A servidora foi promovida em março de 2009, após apresentar certificado de conclusão de curso técnico em gestão pública, com carga horária de 960 horas, no Instituto Federal do Paraná (IFPR). Ela avançou 10 graus na carreira, o que corresponde a mais de 10% de aumento salarial.
Para anular a progressão, a Comissão Especial da Câmara que analisou todos os certificados que resultaram em progressão por conhecimento desde 2004, quando foi aprovado o Plano de Cargos, Carreira e Salários (PCCS) do Legislativo, considerou "incoerente a pontuação atribuída" à servidora, salientando que "um curso superior confere avanço de quatro graus ao servidor, enquanto o nível técnico colaborou para a obtenção de avanço de dez graus".

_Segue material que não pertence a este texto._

(* ===== verification/KcpLiveness.v ===== *)
(** The rollout of a control plane against the API server.  The control plane's
    reconciler ([KcpReconcile.scale_or_rollout]) takes turns with everybody else on
    one server; if it is heard again and again while the control plane is healthy, the
    rollout completes.  [Rollout] says what one turn decides and why a sequence of
    decisions ends; here the decisions act on stored machines. *)

From S2P Require Import Prelude Fairness Objects ApiTypes Effects Libs Duration RefLibs ApiServer RefServer.
From S2P Require Import Json Secrets Token Workload Kubeconfig MachineFilters ControlPlane Scale AgentConditions.
From S2P Require Import Orchestrate Remediation KcpReconcile KcpSpec Rollout.
From Stdlib Require Import Relations.Relation_Operators Wellfounded.Lexicographic_Product.

(** ** What the rollout relies on *)

(** [collections.OwnedMachines] compares group, kind and name of the owner,
    [collections.ControlPlaneMachines] is a label selector, and without a time after
    which to roll out no machine is too old. *)
Class OwnershipLaws `{!CollectionsLib, !MetaLib} : Prop := {
  OwnedMachines_controller o o' m :
    key_of o' = key_of o → om_UID o' = om_UID o →
    NewControllerRef o' controlplane_GroupVersion "CK8sControlPlane" ∈ om_OwnerReferences (m_meta m) →
    OwnedMachines o m = true;
  ControlPlaneMachines_labels cluster m :
    ControlPlaneMachines cluster m = true ↔
    om_Labels (m_meta m) !! Clusterv1.ClusterNameLabel = Some cluster ∧
    is_Some (om_Labels (m_meta m) !! Clusterv1.MachineControlPlaneLabel);
  ShouldRolloutAfter_never now m : ShouldRolloutAfter now None m = false;
}.

(** The infrastructure objects by reference, as [external.Get] reads them.
    [external.CreateFromTemplate] notes on a clone which template it was made from, and
    touches nothing else. *)
Class Infrastructure (W : Type) `{!ApiErrors, !SchemaLib, !Env W, !ApiServer W} := {
  infra : ObjectReference → option Unstructured;
  infra_get ref r w w' :
    env_step (ExternalGet ref) r w w' →
    match r with
    | Ok o => infra ref = Some o
    | Err e => IsNotFound e = true → infra ref = None
    end;
  infra_clone i r w w' :
    env_step (CreateFromTemplate i) r w w' →
    same_view w w' ∧
    match r with
    | Ok ref => ∀ o, infra ref = Some o →
        ann (u_meta o) Clusterv1.TemplateClonedFromNameAnnotation = Some (ref_Name (ci_TemplateRef i)) ∧
        ann (u_meta o) Clusterv1.TemplateClonedFromGroupKindAnnotation =
          Some (GroupKindString (ci_TemplateRef i))
    | Err _ => True
    end;
}.

#[export] Instance slexprod_trans {A B} (R : relation A) (S : relation B) :
  Transitive R → Transitive S → Transitive (slexprod A B R S).
Proof.
  intros HR HS [x1 y1] [x2 y2] [x3 y3] H12 H23. inversion H12; inversion H23; subst.
  - apply left_slex. by trans x2.
  - by apply left_slex.
  - by apply left_slex.
  - apply right_slex. by trans y2.
Qed.
(* ===== verification/_CoqProject ===== *)
-Q . S2P
Prelude.v
Domain.v
Identity.v
Coordinator.v
CoordinatorFacts.v
CoordinatorSystem.v
CoordinatorSafety.v
CoordinatorClaims.v
AgentStore.v
AgentStoreFacts.v
AgentOps.v
AgentEngine.v
AgentEngineFacts.v
AgentSystem.v
AgentShared.v
AgentClaims.v
Guardian.v
GuardianMachine.v
GuardianFacts.v
GuardianSystem.v
GuardianClaims.v
Transactions.v
CloudStore.v
CloudWake.v
CloudJobs.v
CloudAccept.v
CloudRevoke.v
CloudRouting.v
CloudTopology.v
CloudReroute.v
CloudFacts.v
CloudDeliveries.v
CloudQueue.v
CloudSystem.v
CloudSteps.v
CloudNodeSteps.v
CloudRouteSteps.v
CloudMachine.v
CloudKept.v
CloudRequests.v
CloudClaims.v
CloudNodeClaims.v
CloudDemo.v
TopologyMemory.v
TopologyMirror.v
TopologyRefusals.v
TopologyDecisions.v
TopologyClaims.v
AccessStore.v
AccessSystem.v
AccessMachine.v
AccessClaims.v
AccessDemo.v
DurableFile.v
NodeRegistry.v
NodeEnrolment.v
NodeSystem.v
NodeClaims.v
LocalIpc.v
NodeBroker.v
NodeBrokerSystem.v
NodeBrokerClaims.v
ControlPlane.v
ControlInventory.v
ControlDeliveries.v
ControlOffers.v
ControlSchedule.v
ControlSync.v
ControlFacts.v
ControlLeases.v
ControlOfferFacts.v
ControlReports.v
ControlHandoffs.v
ControlClaims.v
ControlDemo.v
(* ===== verification/Identity.v ===== *)
(** Physical identity evidence: how the node decides which operating-system
    queues reach one physical printer (the evidence types of
    crates/protocol/src/agent.rs and the free functions at the end of
    crates/node-runtime/src/route_coordinator.rs). *)

From S2P Require Import Prelude Domain.

Inductive PhysicalIdentityEvidenceKind :=
| IppPrinterUuid | DeviceSerial | UsbSerial | CertificateKey | NetworkMac
| NetworkEndpoint | ManufacturerModel | CapabilityFingerprint | DriverFingerprintKind.
Inductive IdentityEvidenceStrength := Strong | Medium | Weak.
Inductive IdentityConfidence := Verified | High | Possible | Conflict | UnknownConfidence.

#[export] Instance kind_eq_dec : EqDecision PhysicalIdentityEvidenceKind.
Proof. solve_decision. Defined.
#[export] Instance strength_eq_dec : EqDecision IdentityEvidenceStrength.
Proof. solve_decision. Defined.
#[export] Instance confidence_eq_dec : EqDecision IdentityConfidence.
Proof. solve_decision. Defined.

(** The discriminant [kind as u8]. *)
Definition kind_index (k : PhysicalIdentityEvidenceKind) : N :=
  match k with
  | IppPrinterUuid => 0 | DeviceSerial => 1 | UsbSerial => 2 | CertificateKey => 3
  | NetworkMac => 4 | NetworkEndpoint => 5 | ManufacturerModel => 6
  | CapabilityFingerprint => 7 | DriverFingerprintKind => 8
  end.

Record PhysicalIdentityEvidence := {
  kind : PhysicalIdentityEvidenceKind;
  value_sha256 : string;
  strength : IdentityEvidenceStrength;
}.
#[export] Instance evidence_eq_dec : EqDecision PhysicalIdentityEvidence.
Proof. solve_decision. Defined.

(** What the code calls outside the repository: the [sha2] and [hex] crates as one
    function from bytes to the lowercase hexadecimal digest, the [serde_json]
    encodings that are hashed, and the [uuid] crate's two renderings. *)
Class External := {
  sha256_hex : string → string;
  DriverFingerprint : Type;
  driver_json : DriverFingerprint → option string;
  evidence_json : list PhysicalIdentityEvidence → string;
  Uuid : Type;
  Uuid_eq_dec :: EqDecision Uuid;
  uuid_bytes : Uuid → string;
  uuid_to_string : Uuid → string;
}.

(** [&hex[..32]]. *)
Definition hex_prefix (s : string) : string := String.substring 0 32 s.

Definition byte (n : N) : string := String.String (Ascii.ascii_of_N n) String.EmptyString.
Definition nul : string := byte 0.

(** The part of [DiscoveredPrinter] (crates/protocol/src/executor.rs) the
    coordinator reads. *)
Record DiscoveredPrinter `{External} := {
  native_id : string;
  driver_fingerprint : option DriverFingerprint;
  identity_evidence : list PhysicalIdentityEvidence;
}.

Section evidence.
Context `{External}.

(** The order on [(kind as u8, value_sha256)]. *)
Definition key_leb (a b : N * string) : bool :=
  (a.1 <? b.1)%N || (a.1 =? b.1)%N && String.leb a.2 b.2.

Definition evidence_key (e : PhysicalIdentityEvidence) : N * string :=
  (kind_index e.(kind), e.(value_sha256)).

(** [Vec::dedup_by]: drops an element that matches the one kept before it. *)
Fixpoint dedup_from {A} (same : A → A → bool) (prev : A) (l : list A) : list A :=
  match l with
  | [] => []
  | x :: l => if same x prev then dedup_from same prev l else x :: dedup_from same x l
  end.
Definition dedup_by {A} (same : A → A → bool) (l : list A) : list A :=
  match l with [] => [] | x :: l => x :: dedup_from same x l end.

Definition well_formed_digest (e : PhysicalIdentityEvidence) : bool :=
  (String.length e.(value_sha256) =? 64)%nat && bytes_all is_ascii_hexdigit e.(value_sha256).

Definition canonical_evidence (printer : DiscoveredPrinter) : list PhysicalIdentityEvidence :=
  let listed := filter (λ e, well_formed_digest e = true) printer.(identity_evidence) in
  let with_driver :=
    match printer.(driver_fingerprint) with
    | Some driver =>
      match driver_json driver with
      | Some encoded =>
        listed ++ [{| kind := DriverFingerprintKind; value_sha256 := sha256_hex encoded;
                      strength := Medium |}]
      | None => listed
      end
    | None => listed
    end in
  let sorted := sort_by (λ a b, key_leb (evidence_key a) (evidence_key b)) with_driver in
  let deduped := dedup_by (λ l r, bool_decide (l.(kind) = r.(kind)) &&
                                  String.eqb l.(value_sha256) r.(value_sha256)) sorted in
  take 16 deduped.

Definition is_endpoint (e : PhysicalIdentityEvidence) : Prop :=
  e.(strength) = Medium ∧ e.(kind) = NetworkEndpoint.
Definition is_description (e : PhysicalIdentityEvidence) : Prop :=
  e.(strength) = Medium ∧ (e.(kind) = ManufacturerModel ∨ e.(kind) = CapabilityFingerprint).

Definition identity_confidence (evidence : list PhysicalIdentityEvidence) :
    IdentityConfidence :=
  let has_strong := bool_decide (Exists (λ e, e.(strength) = Strong) evidence) in
  let has_endpoint := bool_decide (Exists is_endpoint evidence) in
  let has_device_description := bool_decide (Exists is_description evidence) in
  let has_medium := bool_decide (Exists (λ e, e.(strength) = Medium) evidence) in
  if has_strong || (has_endpoint && has_device_description) then High
  else if has_medium then Possible
  else UnknownConfidence.

Definition topology_fingerprint (evidence : list PhysicalIdentityEvidence) : string :=
  sha256_hex (evidence_json evidence).

(** The single strong identity, or the single endpoint with its descriptions,
    that puts a route into a physical group: the bytes that are hashed. *)
Definition group_preimage (evidence : list PhysicalIdentityEvidence) : option string :=
  let strong :=
    dedup_by (λ a b, (a.1 =? b.1)%N && String.eqb a.2 b.2)
      (sort_by key_leb (evidence_key <$> filter (λ e, e.(strength) = Strong) evidence)) in
  match strong with
  | [identity] =>
    Some ("piqae-physical-coordination-v1" +:+ nul +:+ byte identity.1 +:+ identity.2)
  | _ =>
    match filter is_endpoint evidence, filter is_description evidence with
    | [endpoint], (_ :: _) as device_descriptions =>
      Some ("piqae-physical-coordination-v1" +:+ nul +:+ "medium" +:+ nul
            +:+ endpoint.(value_sha256)
            +:+ foldr (λ d acc, byte (kind_index d.(kind)) +:+ d.(value_sha256) +:+ acc)
                  "" device_descriptions)
    | _, _ => None
    end
  end.

Definition physical_coordination_key (local_route_key : string)
    (evidence : list PhysicalIdentityEvidence) : string :=
  match group_preimage evidence with
  | Some bytes => "pgrp_" +:+ hex_prefix (sha256_hex bytes)
  | None => local_route_key
  end.
End evidence.
(* ===== verification/Coordinator.v ===== *)
(** The installation-wide route coordinator: printer topology, the fence of the
    native handoff and its durable journal
    (crates/node-runtime/src/route_coordinator.rs, with the journal write of
    crates/node-runtime/src/durable_file.rs). *)

From S2P Require Import Prelude Domain Identity.

Definition DOCUMENT_VERSION : N := 1.
Definition MAX_ROUTES : nat := 512.
Definition MAX_HANDOFFS : nat := 512.
Definition MAX_CONSUMED_AUTHORITATIVE_ROUTES : nat := 4096.
Definition MAX_ACKNOWLEDGED_CONNECTORS : nat := 512.
Definition MAX_TOPOLOGY_CHANGES : nat := 512.
Definition OBSERVATION_SEQUENCE_RESERVATION : N := 512.
Definition RESERVATION_LIFETIME_MS : Z := 2 * 60 * 1000.
#[global] Arguments MAX_ROUTES : simpl never.
#[global] Arguments MAX_HANDOFFS : simpl never.
#[global] Arguments MAX_CONSUMED_AUTHORITATIVE_ROUTES : simpl never.
#[global] Arguments MAX_ACKNOWLEDGED_CONNECTORS : simpl never.
#[global] Arguments MAX_TOPOLOGY_CHANGES : simpl never.

(** [DateTime<Utc>] as nanoseconds since the epoch. *)
Abbreviation DateTime := Z.
Definition timestamp_millis (t : DateTime) : Z := t / 1000000.

Inductive NativeHandoffOutcome := Accepted | RejectedBeforeHandoff | Ambiguous.
Inductive AmbiguousHandoffResolution := ReleaseForRetry | ConfirmAccepted.
Inductive TopologyChange := Added | Changed | Removed | Reconciled.
#[export] Instance outcome_eq_dec : EqDecision NativeHandoffOutcome.
Proof. solve_decision. Defined.
#[export] Instance topology_change_eq_dec : EqDecision TopologyChange.
Proof. solve_decision. Defined.

(** Every [bail!] and [context] of the coordinator. *)
Inductive CoordinatorError :=
| UnsupportedVersion
| StateExceedsBounds
| InvalidReplayBarrier
| ObservationSequenceExhausted
| JobMayHaveCrossedHandoff
| RouteReservedByAnotherConnector
| HandoffJournalFull
| ConflictingPhysicalReservations
| InvalidCloudReservation
| JobCrossedHandoffForAuthority
| GenerationAlreadyConsumed
| StaleGenerationForJob
| UnknownLocalRoute
| UnresolvedReservation
| ReplayBarrierJournalFull
| ConflictingAuthoritativeReservations
| ReservationNotActive
| StaleFencingToken
| ReservationDisappeared
| EvidenceDoesNotMatchReservation
| AcknowledgementJournalFull
| CommitBatchTooLarge
| ResolvedDifferently
| NoMatchingFence
| HandoffNotAmbiguous
| FailStopped
| PersistFailed.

O juiz entendeu que o curso "pode ser considerado, ao menos em juízo de cognição sumária, como espécie de aperfeiçoamento correlato às atividades da Câmara". Para ele, "a decisão que fundamentou o ato dito coator não ponderou se o curso era, em sua essência, correlato ou não com as atividades da Câmara". O procurador jurídico, Jordan Rogatte de Moura, não foi localizado ontem. Cabe recurso ao Legislativo.